Kurtkulak’tan esen sert bozkır rüzgarının Yoğunsöğüt üzerinden tüm Alxas’a, oradan Nurhak Dağlarına çarpıp Elbistan Ovasını aşarak İsviçre’de edebiyata esin kaynağı olabileceğini Hasan Sever edebi derinlik ve akıcı bir anlatımla “Çocukluğun Gölgesi” romanında hepimize göstermiş.
Bölge kültürü ve Alevi inancının toplumsal eşitliğe yatkınlığının Yüzbaşı-Halto ilişkisiyle anlatılması, Curali ile kültürel direngenliğin gösterilmesi, mülkiyet sorununun sosyal yaşamda güçlü ve bilge kadın imajı üzerinden sorgulanması romana felsefi derinlik katmış.
Alxas’ta döneminin en acılı olaylarından biri olan Hasan’ın katledilmesinden, “Talebelerin” bölgedeki faaliyetlerine, Yüzbaşı ile Halto’nun köy ziyaretlerinde Seyhan, Turaç, Hulusi ile karşılaşmalarından, Gölpınar yolunda yakalandıkları şiddetli fırtınayı Hulusi’nin rehberliği ile “Dokuzdolambaç”ı aşarak atlatmalarına kadar değinilen detaylar, coğrafyanın “kederli” hikayesinin gelecek kuşaklara aktarımı anlamında önemlidir.
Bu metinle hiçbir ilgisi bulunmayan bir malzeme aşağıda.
Definition with_server n s : server_state :=
  mkServerState (request_map s) (Some n) (mesg_service s) (grpc_server s) (next_server s) (calls s).

Definition replaced s : server_state :=
  mkServerState (request_map s) (ds_server s) (mesg_service s) (Some (next_server s))
    (next_server s + 1) (calls s).

Lemma with_calls_nil s : with_calls [] s = s.
Proof. destruct s. unfold with_calls. simpl. by rewrite app_nil_r. Qed.

Lemma msg_bind_ret lib e s u s' :
  msg_bind lib e s = (Ret u, s') →
  ∃ cs, s' = with_calls cs s ∧
        (e = true → ∀ n name cb, ds_server s = Some n → request_map s !! name = Some cb →
                                 RegisterGenericRpc n name cb ∈ cs).
Proof.
  destruct e; simpl; [|intros [= _ <-]; exists []; by rewrite with_calls_nil].
  destruct u. destruct (ds_server s) as [n|] eqn:Hn.
  - intros [_ ->]%(ds_bind_all_run lib s s' n Hn). eexists. split; [done|].
    intros _ n' name cb [= <-] Hcb. apply list_elem_of_fmap. exists (name, cb).
    split; [done|]. by apply elem_of_map_to_list.
  - unfold ds_bind_all, mbind, M_bind, gets.
    destruct (map_to_list (request_map s)); [|by rewrite Hn].
    intros [= <-]. exists []. by rewrite with_calls_nil.
Qed.

Lemma ds_associate_ret lib s u s' :
  ds_associate lib s = (Ret u, s') → ∃ cs, s' = with_calls cs s.
Proof.
  unfold ds_associate, mbind, M_bind, gets. destruct (ds_server s) as [n|]; [|done]. cbn.
  destruct (accepts_generic_service lib n); [|done]. intros [= _ <-]. by eexists.
Qed.

(** What each part of a restart that returns has done. *)
Lemma replace_ret lib ph s ph' s' :
  replace_section lib ph s = (Ret ph', s') →
  ∃ e, mesg_service s = Some e ∧
    match ph with
    | Idle => ph' = Idle ∧ s' = s ∨ ph' = Replaced (next_server s) ∧ s' = replaced s
    | Replaced n => ph' = Pointed n ∧ s' = if e then with_server n s else s
    | Pointed n => ph' = Associated n ∧ ∃ cs, s' = with_calls cs s
    | Associated n => ph' = Running n ∧ ∃ cs, s' = with_calls cs s
    | Running n => ph' = Bound n ∧ ∃ cs, s' = with_calls cs s ∧
        (e = true → ∀ m name cb, ds_server s = Some m → request_map s !! name = Some cb →
                                 RegisterGenericRpc m name cb ∈ cs)
    | Bound n => ph' = Idle ∧ ∃ cs, s' = with_calls cs s
    end.
Proof.
  unfold replace_section. destruct (mesg_service s) as [e|] eqn:He;
    [|by unfold data_service_enabled, mbind, M_bind, gets; rewrite He].
  rewrite (run_bind _ _ _ _ _ (enabled_run s e He)). intros Hrun. exists e. split; [done|]. revert Hrun.
  destruct ph as [|n|n|n|n|n].
  - destruct (make_server_ok lib) as [[]|e0|e0]; intros [= <- <-]; auto.
  - destruct e; intros [= <- <-]; auto.
  - unfold mbind, M_bind.
    assert (∀ u s1, (if e then ds_associate lib else mret tt) s = (Ret u, s1) →
                    ∃ cs, s1 = with_calls cs s) as Ha.
    { intros u s1. destruct e; [apply ds_associate_ret|]. intros [= _ <-].
      exists []. by rewrite with_calls_nil. }
    destruct ((if e then ds_associate lib else mret tt) s) as [[u|e0|e0] s1]; [|done..].
    destruct (Ha u s1 eq_refl) as [cs ->]. destruct (accepts_async_service lib n); [|done].
    intros [= <- <-]. split; [done|]. eexists. apply with_calls_app.
  - intros [= <- <-]. split; [done|]. by eexists.
  - unfold mbind, M_bind. destruct (msg_bind lib e s) as [[u|e0|e0] s1] eqn:Hb; [|done..].
    intros [= <- <-]. split; [done|]. by eapply msg_bind_ret.
  - unfold mbind, M_bind. destruct (accepts_raft_step lib n); [|done].
    intros [= <- <-]. split; [done|]. by eexists.
Qed.

Lemma registered_calls cs s : registered s → registered (with_calls cs s).
Proof. intros Hr n name cb Hn Hcb. simpl. apply elem_of_app. left. by apply Hr. Qed.

(** [mesg_service] and a pointer that is set stay. *)
Lemma binders_stay s s' (bs : list binder) :
  mesg_service s' = mesg_service s → (is_Some (ds_server s) → is_Some (ds_server s')) →
  Forall (binder_ok s) bs → Forall (binder_ok s') bs.
Proof.
  intros Hm Hd Hbs. eapply Forall_impl; [exact Hbs|]. intros [|?? cb|]; simpl; [done| |done].
  rewrite Hm. intros [? ?]. auto.
Qed.

(** Calls to the server between two parts that need the same of it. *)
Lemma calls_inv cs b ph :
  bind_inv b → dangling (bs_phase b) = dangling ph → dangling ph = false →
  phase_server ph = None ∨ phase_server ph = phase_server (bs_phase b) →
  (settled ph = true → registered (with_calls cs (bs_server b))) →
  bind_inv (mkBind (with_calls cs (bs_server b)) ph (bs_binders b)).
Proof.
  intros [Hd Hu Hp Hph Hs Hb] Hdg Hf Hps Hr. split; simpl; [done|done| | |done|done].
  - intros _. apply Hp. congruence.
  - intros n Hn. apply Hph. destruct Hps; congruence.
Qed.

Lemma replace_inv lib b ph w :
  bind_inv b → replace_section lib (bs_phase b) (bs_server b) = (Ret ph, w) →
  bind_inv (mkBind w ph (bs_binders b)).
Proof.
  intros Hi Hrun. destruct (replace_ret _ _ _ _ _ Hrun) as (e & He & Hcase).
  destruct b as [s ph0 bs]. simpl in *. destruct ph0 as [|n|n|n|n|n].
  - destruct Hcase as [[-> ->]|[-> ->]]; [done|]. destruct Hi as [Hd Hu Hp Hph Hs Hb]. simpl in *.
    split; simpl; [done| |done|by intros ? [= <-]|done|by eapply binders_stay].
    by rewrite He.
  - destruct Hcase as [-> ->]. destruct Hi as [Hd Hu Hp Hph Hs Hb]. simpl in *.
    destruct e; split; simpl; try done; try (by rewrite He).
    + intros _ _. symmetry. by apply Hph.
    + eapply binders_stay; [|by eexists|exact Hb]; done.
  - destruct Hcase as [-> [cs ->]]. by apply (calls_inv cs (mkBind s (Pointed n) bs)); auto.
  - destruct Hcase as [-> [cs ->]]. by apply (calls_inv cs (mkBind s (Associated n) bs)); auto.
  - destruct Hcase as (-> & cs & -> & Hreg).
    apply (calls_inv cs (mkBind s (Running n) bs)); simpl; auto. intros _ m name cb Hm Hcb. simpl in *.
    apply elem_of_app. right. destruct e; [by eapply Hreg|].
    destruct (bi_disabled _ Hi) as [Hemp _]; simpl; [by rewrite He|]. simpl in Hemp. by rewrite Hemp in Hcb.
  - destruct Hcase as [-> [cs ->]]. apply (calls_inv cs (mkBind s (Bound n) bs)); simpl; auto.
    intros _. apply registered_calls. by apply (bi_settled _ Hi).
Qed.

Lemma check_ret name g cb s (b' : binder) s' :
  check_section name g cb s = (Ret b', s') → s' = s ∧ binder_ok s b'.
Proof.
  unfold check_section. destruct (mesg_service s) as [e|] eqn:He;
    [|by unfold data_service_enabled, mbind, M_bind, gets; rewrite He].
  rewrite (run_bind _ _ _ _ _ (enabled_run s e He)). destruct e; [|by intros [= <- <-]].
  unfold mbind, M_bind, gets. destruct (ds_server s) as [n|] eqn:Hn; [|done].
  intros [= <- <-]. split; [done|]. destruct cb; simpl; [|done]. rewrite Hn. by eauto.
Qed.

(** The ways the second part of a bind returns. *)
Lemma emplace_ret lib name g cb s (b' : binder) s' :
  emplace_section lib name g cb s = (Ret b', s') →
  b' = BindDone false ∧ s' = s ∨
  ∃ n, b' = BindDone true ∧ ds_server s = Some n ∧ grpc_server s = Some n ∧
    s' = mkServerState (<[get_generic_method_name name g := cb]> (request_map s)) (ds_server s)
           (mesg_service s) (grpc_server s) (next_server s)
           (calls s ++ [RegisterGenericRpc n (get_generic_method_name name g) cb]).
Proof.
  unfold emplace_section, mbind, M_bind, gets, modify.
  destruct (request_map s !! get_generic_method_name name g) as [h|] eqn:Hh.
  - rewrite (emplace_Some _ _ _ _ Hh). cbn. intros [= <- <-]. left. split; [done|]. by destruct s.
  - rewrite (emplace_None _ _ _ Hh). cbn. destruct (ds_server s) as [n|] eqn:Hn; [|done]. cbn.
    destruct (decide (grpc_server s = Some n)) as [Hg|]; [|done].
    destruct (accepts_generic_rpc lib n _); [|done]. intros [= <- <-]. right. exists n.
    done.
Qed.

Lemma binder_inv lib b i p p' w :
  bind_inv b → bs_binders b !! i = Some p → binder_section lib p (bs_server b) = (Ret p', w) →
  bind_inv (mkBind w (bs_phase b) (<[i := p']> (bs_binders b))).
Proof.
  intros Hi Hp Hrun.
  assert (binder_ok (bs_server b) p) as Hok by (by eapply Forall_lookup_1; [apply (bi_binders _ Hi)|]).
  assert (∀ q, binder_ok (bs_server b) q →
            bind_inv (mkBind (bs_server b) (bs_phase b) (<[i := q]> (bs_binders b)))) as Hsame.
  { intros q Hq. destruct Hi. split; try done. by apply Forall_insert. }
  destruct p as [name g cb|name g cb|r]; simpl in Hrun.
  - destruct (check_ret _ _ _ _ _ _ Hrun) as [-> Hq]. by apply Hsame.
  - destruct (emplace_ret _ _ _ _ _ _ _ Hrun) as [[-> ->]|(n & -> & Hn & Hg & ->)]; [by apply Hsame|].
    destruct Hok as [He _]. destruct Hi as [Hd Hu Hpt Hph Hs Hb].
    split; simpl; try done; try (by rewrite He).
    + intros Hset m name' cb' Hm. simpl in *. rewrite lookup_insert_Some, elem_of_app.
      intros [[<- <-]|[_ Hcb]]; [right|left; by apply (Hs Hset)].
      apply list_elem_of_singleton. congruence.
    + apply Forall_insert; [|done]. by eapply binders_stay.
  - injection Hrun as <- <-. by apply Hsame.
Qed.

Lemma bind_step_inv b b' : bind_inv b → bind_step b b' → bind_inv b'.
Proof.
  intros Hi [e Hidle|lib ph w Hrun|name g cb|lib i p p' w Hp Hrun].
  - destruct b as [s ph bs]. simpl in *. subst ph. unfold with_service.
    destruct (mesg_service s) as [e'|] eqn:He; [by destruct s; simpl in *; subst|].
    destruct Hi as [Hd Hu Hpt Hph Hs Hb]. simpl in *. destruct Hd as [Hm Hn]; [by rewrite He|].
    specialize (Hu He). split; simpl; rewrite ?Hm, ?Hn, ?Hu; try done.
    apply (Forall_impl _ _ _ Hb). intros [|??cb|]; simpl; [done| |done].
    rewrite He. by intros [? _].
  - by eapply replace_inv.
  - destruct Hi as [Hd Hu Hpt Hph Hs Hb]. split; simpl; try done.
    apply Forall_app. split; [done|]. by apply Forall_singleton.
  - by eapply binder_inv.
Qed.

Lemma bind_reachable_inv b : rtc bind_step bind_initial b → bind_inv b.
Proof.
  intros Hr. apply (rtc_ind_r bind_inv bind_initial) in Hr; [done| |].
  - by split.
  - intros b1 b2 _ Hs Hi. by eapply bind_step_inv.
Qed.
End bind_lemmas.

(** ** Properties *)

Section bind_theorems.
Context `{UuidOps}.

(** C23: However binds and restarts of the server interleave, as long as each part returns: when
    no restart is under way, every bound request handler is registered with the gRPC server
    that runs, also the handlers that were bound in the middle of a restart. *)
Theorem interleaved_binds_registered (b : bind_state) (n : N) (name : string) (cb : N) :
  rtc bind_step bind_initial b → bs_phase b = Idle →
  grpc_server (bs_server b) = Some n → request_map (bs_server b) !! name = Some cb →
  RegisterGenericRpc n name cb ∈ calls (bs_server b).
Proof.
  intros Hr Hidle Hn Hcb. apply bind_reachable_inv in Hr as Hi.
  assert (mesg_service (bs_server b) = Some true) as He.
  { destruct (decide (mesg_service (bs_server b) = Some true)) as [|Hne]; [done|].
    destruct (bi_disabled b Hi Hne) as [Hemp _]. by rewrite Hemp in Hcb. }
  eapply (bi_settled b Hi); [by rewrite Hidle| |done].
  rewrite (bi_points b Hi); [done|by rewrite Hidle|done].
Qed.

(** A bind that has passed its check dereferences neither a null pointer nor a server that
    was destroyed, unless it falls between the replacement of the server and the assignment
    of the pointer. *)
Theorem bind_pointer_valid (b : bind_state) (i : nat) (name : string) (g : uuid) (cb : N)
    (lib : grpc_lib) (e : string) :
  rtc bind_step bind_initial b → bs_binders b !! i = Some (Emplaces name g cb) →
  dangling (bs_phase b) = false →
  (emplace_section lib name g cb (bs_server b)).1 ≠ Ub e.
Proof.
  intros Hr Hb Hd. apply bind_reachable_inv in Hr as Hi.
  assert (binder_ok (bs_server b) (Emplaces name g cb)) as [He [n Hn]]
    by (by eapply Forall_lookup_1; [apply (bi_binders _ Hi)|]).
  pose proof (bi_points b Hi Hd He) as Hg. rewrite Hn in Hg.
  unfold emplace_section, mbind, M_bind, gets, modify.
  destruct (emplace _ _ _) as [m [|]]; cbn; [|done]. rewrite Hn. cbn. rewrite <- Hg.
  rewrite decide_True by done. by destruct (accepts_generic_rpc lib n _).
Qed.
End bind_theorems.

(** ** Witnesses *)

Module BindThreadsDemo.
Import Demo.

Definition good_lib : grpc_lib :=
  mkGrpcLib (Ret true) (λ _, true) (λ _, true) (λ _, true) (λ _ _, true).

(** Running the next part of a restart, or of a bind, or leaving it if it does not return. *)
Definition advance (b : bind_state) : bind_state :=
  match replace_section good_lib (bs_phase b) (bs_server b) with
  | (Ret ph, w) => mkBind w ph (bs_binders b)
  | _ => b
  end.

Definition advance_binder (i : nat) (b : bind_state) : bind_state :=
  match bs_binders b !! i with
  | Some p =>
      match binder_section good_lib p (bs_server b) with
      | (Ret p', w) => mkBind w (bs_phase b) (<[i := p']> (bs_binders b))
      | _ => b
      end
  | None => b
  end.

Definition arrive (name : string) (cb : N) (b : bind_state) : bind_state :=
  mkBind (bs_server b) (bs_phase b) (bs_binders b ++ [Checks name U1 (Some cb)]).

Lemma advance_reaches b : rtc bind_step bind_initial b → rtc bind_step bind_initial (advance b).
Proof.
  intros Hr. unfold advance. destruct (replace_section _ _ _) as [[ph|e|e] w] eqn:Hrun; [|done..].
  eapply rtc_r; [done|]. by eapply step_replaces.
Qed.

Lemma advance_binder_reaches i b :
  rtc bind_step bind_initial b → rtc bind_step bind_initial (advance_binder i b).
Proof.
  intros Hr. unfold advance_binder. destruct (bs_binders b !! i) as [p|] eqn:Hp; [|done].
  destruct (binder_section _ _ _) as [[p'|e|e] w] eqn:Hrun; [|done..].
  eapply rtc_r; [done|]. by eapply step_binder.
Qed.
“Kimliksiz” Halto’nun yaşam şansını Nurhak Dağlarında “Talebelerin” yanında araması, “kimlik” kazanma mücadelesinde yıllar geçse de adresin değişmediğini göstermektedir. Bu coğrafyada uygar bir yaşam inşaa etmenin insani bedeli hala çok yüksektir. Ve bu durum maalesef son elli yıldır yaşanan çatışmalı süreçle birlikte bölgenin payına düşen acıları ve ne yazık ki Mande anaları çoğaltmıştır.
“Çocukluğun Gölgesi” bizim de çocukluğumuzun gölgesidir. Büyük bir zevkle okudum.
Sever’in bu yetenek ve birikim ile daha çok yol yürüyeceğine inanıyor, devamını diliyorum.
Emeğine, yüreğine sağlık sevgili Hasan.